(** X4 — identifiers collide after a removal: from [n + 1] scenarios
    added in a row, removing any but the last and adding one again gives
    two scenarios with the identifier [n + 1]. *)
Theorem ids_collide_after_removal n position :
  1 <= n -> position < n ->
  count_occ string_dec
    (map id (@after num N (repeat ClickAdd n ++ [ClickRemove position; ClickAdd])))
    (toString (n + 1)) = 2.
Proof.
  intros Hn Hp.
  change [ClickRemove position; @ClickAdd num] with ([ClickRemove position] ++ [@ClickAdd num]).
  rewrite app_assoc, !after_snoc.
  pose proof (after_adds n) as Hids.
  set (graphs := after (repeat ClickAdd n)) in *.
  assert (Hlen : List.length graphs = n + 1)
    by (rewrite <- (length_map id), Hids, length_map, length_seq; reflexivity).
  assert (Hg : exists g, nth_error graphs position = Some g /\ id g = toString (position + 1)).
  { destruct (nth_error graphs position) as [g|] eqn:E.
    - exists g. split; [reflexivity|].
      pose proof (map_nth_error id _ _ E) as Hm. rewrite Hids in Hm.
      rewrite nth_error_map, nth_error_seq in Hm.
      destruct (Nat.ltb_spec position (n + 1)); [|lia].
      cbn [option_map] in Hm. injection Hm as Hm. rewrite <- Hm. f_equal. lia.
    - apply nth_error_None in E. lia. }
  destruct Hg as (g & Hg & Hid).
  cbn [handle]. rewrite Hg.
  destruct (Nat.ltb_spec 1 (List.length graphs)); [|lia].
  assert (Hnodup : NoDup (map id graphs)) by (rewrite Hids; apply NoDup_toString_seq).
  assert (Hrem : List.length (removeGraph (id g) graphs) = n).
  { pose proof (length_removeGraph (id g) graphs) as Hl.
    rewrite (proj1 (NoDup_count_occ' string_dec _) Hnodup) in Hl; [lia|].
    apply in_map. eapply nth_error_In. exact Hg. }
  rewrite ids_addGraph, Hrem, count_occ_app, ids_removeGraph.
  rewrite count_occ_filter_other
    by (rewrite Hid; intros E; apply toString_inj in E; lia).
  rewrite (proj1 (NoDup_count_occ' string_dec _) Hnodup).
  - cbn [count_occ]. destruct (string_dec (toString (n + 1)) (toString (n + 1))); [reflexivity | congruence].
  - rewrite Hids. apply in_map. apply in_seq. lia.
Qed.

(** X5 — the list can be emptied through the buttons, although [x] is
    shown only while two scenarios are listed: two scenarios that share an
    identifier leave together, and the chart is then empty. *)
Theorem every_scenario_can_be_removed :
  exists events : list (Event num),
    after events = [] /\
    forall n, chartData (after events) n = {| labels := []; datasets := [] |}.
Proof.
  exists [ClickAdd; ClickRemove 0; ClickAdd; ClickRemove 0].
  split; [reflexivity | intros n; reflexivity].
Qed.

(** X6 — [updateGraph] with updates that carry no identifier keeps the
    identifiers in order, leaves every scenario with another identifier as
    it is, and changes nothing when no scenario has the identifier. *)
Theorem updateGraph_keeps_the_list_shape i updates graphs :
  u_id updates = None ->
  map id (updateGraph i updates graphs) = map id graphs /\
  (forall position graph,
     nth_error graphs position = Some graph -> id graph <> i ->
     nth_error (updateGraph i updates graphs) position = Some graph) /\
  (~ In i (map id graphs) -> updateGraph i updates graphs = graphs).
Proof.
  intros Hid. unfold updateGraph. split; [|split].
  - rewrite map_map. apply map_ext. intros g.
    destruct (String.eqb (id g) i); [|reflexivity].
    cbn [spread id]. rewrite Hid. reflexivity.
  - intros position g Hg Hne. rewrite nth_error_map, Hg. cbn [option_map].
    rewrite (eqb_neq_false _ _ Hne). reflexivity.
  - intros Hnot. rewrite <- (map_id graphs) at 2. apply map_ext_in.
    intros g Hg. rewrite eqb_neq_false; [reflexivity|].
    intros E. apply Hnot. rewrite <- E. apply in_map. exact Hg.
Qed.

Lemma calculateLoanData_spread graph updates n :
  u_loanAmount updates = None -> u_monthlyRental updates = None ->
  u_interestRate updates = None -> u_rentalIncrease updates = None ->
  calculateLoanData (spread graph updates) n = calculateLoanData graph n.
Proof.
  intros Hl Hm Hi Hr. unfold calculateLoanData.
  rewrite (run_loop_presentation (spread graph updates) graph n);
    [reflexivity | | | |]; cbn [spread loanAmount monthlyRental interestRate rentalIncrease].
  - rewrite Hl. reflexivity.
  - rewrite Hm. reflexivity.
  - rewrite Hi. reflexivity.
  - rewrite Hr. reflexivity.
Qed.

Lemma chart_series graphs n :
  map data (datasets (chartData graphs n))
  = map (fun graph => loanAmounts (calculateLoanData graph n)) graphs.
Proof.
  destruct graphs as [|g gs]; [reflexivity|].
  cbn [chartData datasets]. rewrite map_map. reflexivity.
Qed.

(** X7 — updates that carry none of the four numbers (a new name or
    colour) change no computed data: every scenario's [calculateLoanData],
    the chart's labels and every series stay the same. *)
Theorem presentation_updates_keep_every_series i updates graphs n :
  u_loanAmount updates = None -> u_monthlyRental updates = None ->
  u_interestRate updates = None -> u_rentalIncrease updates = None ->
  map (fun graph => calculateLoanData graph n) (updateGraph i updates graphs)
  = map (fun graph => calculateLoanData graph n) graphs /\
  labels (chartData (updateGraph i updates graphs) n) = labels (chartData graphs n) /\
  map data (datasets (chartData (updateGraph i updates graphs) n))
  = map data (datasets (chartData graphs n)).
Proof.
  intros Hl Hm Hi Hr.
  assert (Hdata : forall g,
            calculateLoanData (if String.eqb (id g) i then spread g updates else g) n
            = calculateLoanData g n).
  { intros g. destruct (String.eqb (id g) i); [|reflexivity].
    apply calculateLoanData_spread; assumption. }
  unfold updateGraph. split; [|split].
  - rewrite map_map. apply map_ext. exact Hdata.
  - destruct graphs as [|g gs]; [reflexivity|]. cbn [map chartData labels].
    rewrite Hdata. reflexivity.
  - rewrite !chart_series, map_map. apply map_ext. intros g.
    rewrite Hdata. reflexivity.
Qed.


Lemma handle_keeps_palette graphs e :
  Forall (fun graph => In (color graph) colors) graphs ->
  Forall (fun graph => In (color graph) colors) (handle graphs e).
Proof.
  intros H. destruct e as [|position|position field]; cbn [handle].
  - unfold addGraph. apply Forall_app. split; [exact H|].
    constructor; [|constructor]. cbn [color]. apply nth_In.
    apply Nat.mod_upper_bound. discriminate.
  - destruct (nth_error graphs position) as [g|]; [|exact H].
    destruct (1 <? List.length graphs); [|exact H].
    unfold removeGraph. apply Forall_forall. intros x Hx.
    apply filter_In in Hx. destruct Hx as [Hx _].
    revert x Hx. apply Forall_forall. exact H.
  - destruct (nth_error graphs position) as [g|]; [|exact H].
    unfold updateGraph. apply Forall_map. revert H. apply Forall_impl.
    intros x Hx. destruct (String.eqb (id x) (id g)); [|exact Hx].
    destruct field; exact Hx.
Qed.

Lemma after_keeps_palette (events : list (Event num)) :
  Forall (fun graph => In (color graph) colors) (after events).
Proof.
  induction events as [|e events IH] using rev_ind.
  - constructor; [|constructor]. left. reflexivity.
  - rewrite after_snoc. apply handle_keeps_palette. exact IH.
Qed.

(** X8 — whatever the user does, every series of the chart is drawn in
    a colour [rgb(...)] of the palette and filled with the same colour as
    [rgba(..., 0.2)]. *)
Theorem chart_colours_come_from_the_palette (events : list (Event num)) n :
  Forall (fun d =>
            In (borderColor d) colors /\
            exists body,
              borderColor d = String.append "rgb(" (String.append body ")") /\
              backgroundColor d = String.append "rgba(" (String.append body ", 0.2)"))
         (datasets (chartData (after events) n)).
Proof.
  pose proof (after_keeps_palette events) as H.
  destruct (after events) as [|g gs]; [constructor|].
  cbn [chartData datasets]. apply Forall_map. revert H. apply Forall_impl.
  intros x Hx. cbn [borderColor backgroundColor]. split; [exact Hx|].
  cbn [colors In] in Hx.
  destruct Hx as [<-|[<-|[<-|[<-|[<-|[<-|[]]]]]]];
    [ exists "255, 99, 132"%string | exists "54, 162, 235"%string
    | exists "75, 192, 192"%string | exists "255, 205, 86"%string
    | exists "153, 102, 255"%string | exists "255, 159, 64"%string ];
    split; reflexivity.
Qed.
(** X17. A lifetime writes to [cerr] exactly when it aborts, and then one
    line; the destructor never aborts, so a lifetime aborts exactly when
    one of the caller's operations does. *)
Theorem lifetime_cerr (rt : D) (ops : list (@op D)) :
  fst (lifetime rt ops) = fst (run_ops ops (construct rt)) /\
  match fst (lifetime rt ops) with
  | Returned _ => cerr (snd (lifetime rt ops)) = []
  | Aborted => exists dg, cerr (snd (lifetime rt ops)) = [dg]
  end.
Proof.
  unfold lifetime, bind.
  pose proof (run_ops_output ops (construct rt)) as Hout.
  destruct (run_ops ops (construct rt)) as [[[] |] p1]; cbn [fst snd] in *.
  - destruct (destructor_events p1) as (Hret & Hcerr & _).
    destruct (destructor p1) as [o p2]; cbn [fst snd] in *. subst o.
    split; [ reflexivity | ]. destruct Hout as [Hc _].
    rewrite Hcerr, Hc. reflexivity.
  - split; [ reflexivity | ]. exact Hout.
Qed.

(** X18. The log of a lifetime that returns holds the message that the
    capture failed once for each [endCaptureOnError], and nothing else. *)
Theorem lifetime_log (rt : D) (ops : list (@op D)) (p : process D) :
  lifetime rt ops = (Returned tt, p) ->
  gLogError p = repeat the_capture_failed_message (endCaptureOnErrors ops).
Proof.
  intros Hlife. destruct (lifetime_returned rt ops p Hlife) as (p1 & Hrun & ->).
  pose proof (run_ops_output ops (construct rt)) as Hout.
  rewrite Hrun in Hout. cbn [fst snd] in Hout. destruct Hout as [_ Hl].
  destruct (destructor_events p1) as (_ & _ & Hlog & _).
  rewrite Hlog, Hl. reflexivity.
Qed.

(** A returning operation instantiates once if it is [endCapture] and not
    at all otherwise. *)
Lemma run_op_instantiations (o : @op D) (p p' : process D) :
  run_op o p = (Returned tt, p') ->
  count is_GraphInstantiate (trace p') =
  (count is_GraphInstantiate (trace p) + (if is_EndCapture o then 1 else 0))%nat.
Proof.
  destruct o as [s | s | s | s | f]; cbn [run_op is_EndCapture]; run;
    intros [= <-]; project; rewrite ?count_app; unfold count; simpl; lia.
Qed.
(** * Audio downloader base class (downloaders/downloader.py)

    A shallow embedding of the base class of the pronunciation
    downloaders, [AudioDownloader], and of the module-level helper
    [uniqify_list], together with the properties of the icon cache, the
    raw fetch helper, the file-name allocator and the deduplication
    helper.

    Python values are modelled as follows.  A [str] is a [string] holding
    the UTF-8 bytes of the text (every delimiter the code looks at is
    ASCII, so splitting and joining agree with the code-point view);
    [bytes] is a [list byte]; a [dict] is a [gmap]; [None]-or-object
    fields are [option]s.  The network, the HTML parser, the Qt image
    decoder and the temporary-file name generator are parameters of the
    development. *)

From Stdlib Require Import ZArith Ascii String.
From Stdlib.Strings Require Import Byte.
From stdpp Require Import base decidable option list strings pretty gmap sets.

Local Open Scope string_scope.
Local Open Scope list_scope.

(** ** The deduplication helper *)

Section uniqify.
Context {A : Type} `{EqDecision A}.

(** [list.count]: the number of elements of [l] equal to [i]. *)
Fixpoint count (l : list A) (i : A) : nat :=
  match l with
  | [] => 0
  | x :: l' => (if decide (x = i) then 1 else 0) + count l' i
  end.

(** One round of the comprehension
    [[no_dupes.append(i) for i in seq if not no_dupes.count(i)]]:
    the filter is evaluated against the list built so far. *)
Definition uniqify_step (no_dupes : list A) (i : A) : list A :=
  if Nat.eqb (count no_dupes i) 0 then no_dupes ++ [i] else no_dupes.

Definition uniqify_list (seq : list A) : list A :=
  foldl uniqify_step [] seq.

(** The specification's reading: position [i] of the input is kept
    exactly when its element does not occur at an earlier position. *)
Definition is_first_occurrence (l : list A) (i : nat) : option A :=
  match l !! i with
  | Some x => if decide (x ∈ take i l) then None else Some x
  | None => None
  end.

Definition first_occurrences (l : list A) : list A :=
  omap (is_first_occurrence l) (seq 0 (length l)).
End uniqify.


(** ** Python values and exceptions *)

Abbreviation bytes := (list byte).

#[global] Instance byte_eq_decision : EqDecision byte := Byte.byte_eq_dec.

(** The exception classes that occur in the module and in the library
    calls it makes.  [HTTPError] is a subclass of [URLError]. *)
Inductive exn :=
| NotImplementedError (msg : string)
| ValueError (msg : string)
| TypeError (msg : string)
| KeyError (key : string)
| URLError (reason : string)
| HTTPError (code : Z) (msg : string)
| FileExistsError (msg : string)
| OtherError (name msg : string).

Inductive result (A : Type) :=
| Return (a : A)
| Raise (e : exn).
Arguments Return {A} a.
Arguments Raise {A} e.

#[global] Instance result_ret : MRet result := @Return.
#[global] Instance result_bind : MBind result := λ A B f r,
  match r with
  | Return a => f a
  | Raise e => Raise e
  end.

(** [isinstance(ex, urllib.error.URLError)] *)
Definition is_URLError (ex : exn) : bool :=
  match ex with
  | URLError _ | HTTPError _ _ => true
  | _ => false
  end.

(** [str(n)] for an [int]. *)
Definition str_int (n : Z) : string := pretty n.

(** [str(ex)] *)
Definition str_exn (ex : exn) : string :=
  match ex with
  | URLError reason => "<urlopen error " +:+ reason +:+ ">"
  | HTTPError code msg => "HTTP Error " +:+ str_int code +:+ ": " +:+ msg
  | KeyError key => "'" +:+ key +:+ "'"
  | NotImplementedError msg | ValueError msg | TypeError msg
  | FileExistsError msg | OtherError _ msg => msg
  end.

(** Truth value of a [str]: the empty string is false. *)
Definition str_bool (s : string) : bool :=
  match s with
  | EmptyString => false
  | String _ _ => true
  end.

(** [sub in s] for strings. *)
Definition contains (sub s : string) : Prop :=
  ∃ pre post, s = pre +:+ sub +:+ post.

(** ** String helpers used by [urllib.parse] *)

Module Str.

(** [c in s] *)
Fixpoint mem (c : ascii) (s : string) : bool :=
  match s with
  | EmptyString => false
  | String a r => if Ascii.eqb a c then true else mem c r
  end.

Fixpoint all (p : ascii → bool) (s : string) : bool :=
  match s with
  | EmptyString => true
  | String a r => p a && all p r
  end.

(** [s.split(c, 1)] when [c in s]: the text before and after the first
    [c]; [None] when [c] does not occur. *)
Fixpoint split1 (c : ascii) (s : string) : option (string * string) :=
  match s with
  | EmptyString => None
  | String a r =>
      if Ascii.eqb a c then Some (EmptyString, r)
      else match split1 c r with
           | Some (x, y) => Some (String a x, y)
           | None => None
           end
  end.

(** The text before and after the last [c]. *)
Fixpoint rsplit1 (c : ascii) (s : string) : option (string * string) :=
  match s with
  | EmptyString => None
  | String a r =>
      match rsplit1 c r with
      | Some (x, y) => Some (String a x, y)
      | None => if Ascii.eqb a c then Some (EmptyString, r) else None
      end
  end.

(** The longest prefix without a character satisfying [p], and the rest. *)
Fixpoint break (p : ascii → bool) (s : string) : string * string :=
  match s with
  | EmptyString => (EmptyString, EmptyString)
  | String a r =>
      if p a then (EmptyString, s)
      else let '(x, y) := break p r in (String a x, y)
  end.

(** [s.split(c)] *)
Fixpoint split (c : ascii) (s : string) : list string :=
  match s with
  | EmptyString => [EmptyString]
  | String a r =>
      if Ascii.eqb a c then EmptyString :: split c r
      else match split c r with
           | x :: l => String a x :: l
           | [] => [String a EmptyString]
           end
  end.

(** [sep.join(l)] *)
Fixpoint join (sep : string) (l : list string) : string :=
  match l with
  | [] => EmptyString
  | [x] => x
  | x :: l' => x +:+ sep +:+ join sep l'
  end.

Definition in_range (lo hi : N) (c : ascii) : bool :=
  (lo <=? N_of_ascii c)%N && (N_of_ascii c <=? hi)%N.

Definition is_upper : ascii → bool := in_range 65 90.
Definition is_lower : ascii → bool := in_range 97 122.
Definition is_digit : ascii → bool := in_range 48 57.
Definition is_ascii (c : ascii) : bool := (N_of_ascii c <? 128)%N.

(** [s.lower()] on ASCII text. *)
Definition lower_char (c : ascii) : ascii :=
  if is_upper c then ascii_of_N (N_of_ascii c + 32) else c.

Fixpoint lower (s : string) : string :=
  match s with
  | EmptyString => EmptyString
  | String a r => String (lower_char a) (lower r)
  end.

(** [s[1:]] *)
Definition tail (s : string) : string :=
  match s with
  | EmptyString => EmptyString
  | String _ r => r
  end.

(** [s[:len(pre)] == pre] *)
Definition starts_with (pre s : string) : bool := String.prefix pre s.

End Str.

(** ** Objects of the libraries the module calls *)

(** [urllib.request.Request]: the URL it was built from and its header
    dictionary. *)
Record Request := {
  full_url : string;
  headers : gmap string string;
}.

(** [Request.add_header(key, val)] stores the value under
    [key.capitalize()]; the only key the module uses, ['User-agent'], is
    its own capitalisation. *)
Definition add_header (key val : string) (r : Request) : Request :=
  {| full_url := full_url r; headers := <[key := val]> (headers r) |}.

(** The response object returned by [urlopen]: status code, reason
    phrase and the body that [read()] returns. *)
Record Response := {
  code : Z;
  msg : string;
  body : bytes;
}.

(** A parse tree of [bs4].  With the [html.parser] tree builder the
    value of [rel] is a list of the whitespace-separated tokens; the
    single-valued attributes, [href] among them, are strings. *)
#[warnings="-register-all"] Inductive Node :=
| Tag (name : string) (rel : option (list string))
      (attrs : gmap string string) (contents : list Node)
| NavigableString (text : string).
● ● ●
** YOUR GOAL **
Return the material exactly as it stands above, but only from its first line to the line containing "intros Hn Hp.", both ends included.

** RESULT OF THE EXERCISE **
(** X4 — identifiers collide after a removal: from [n + 1] scenarios
    added in a row, removing any but the last and adding one again gives
    two scenarios with the identifier [n + 1]. *)
Theorem ids_collide_after_removal n position :
  1 <= n -> position < n ->
  count_occ string_dec
    (map id (@after num N (repeat ClickAdd n ++ [ClickRemove position; ClickAdd])))
    (toString (n + 1)) = 2.
Proof.
  intros Hn Hp.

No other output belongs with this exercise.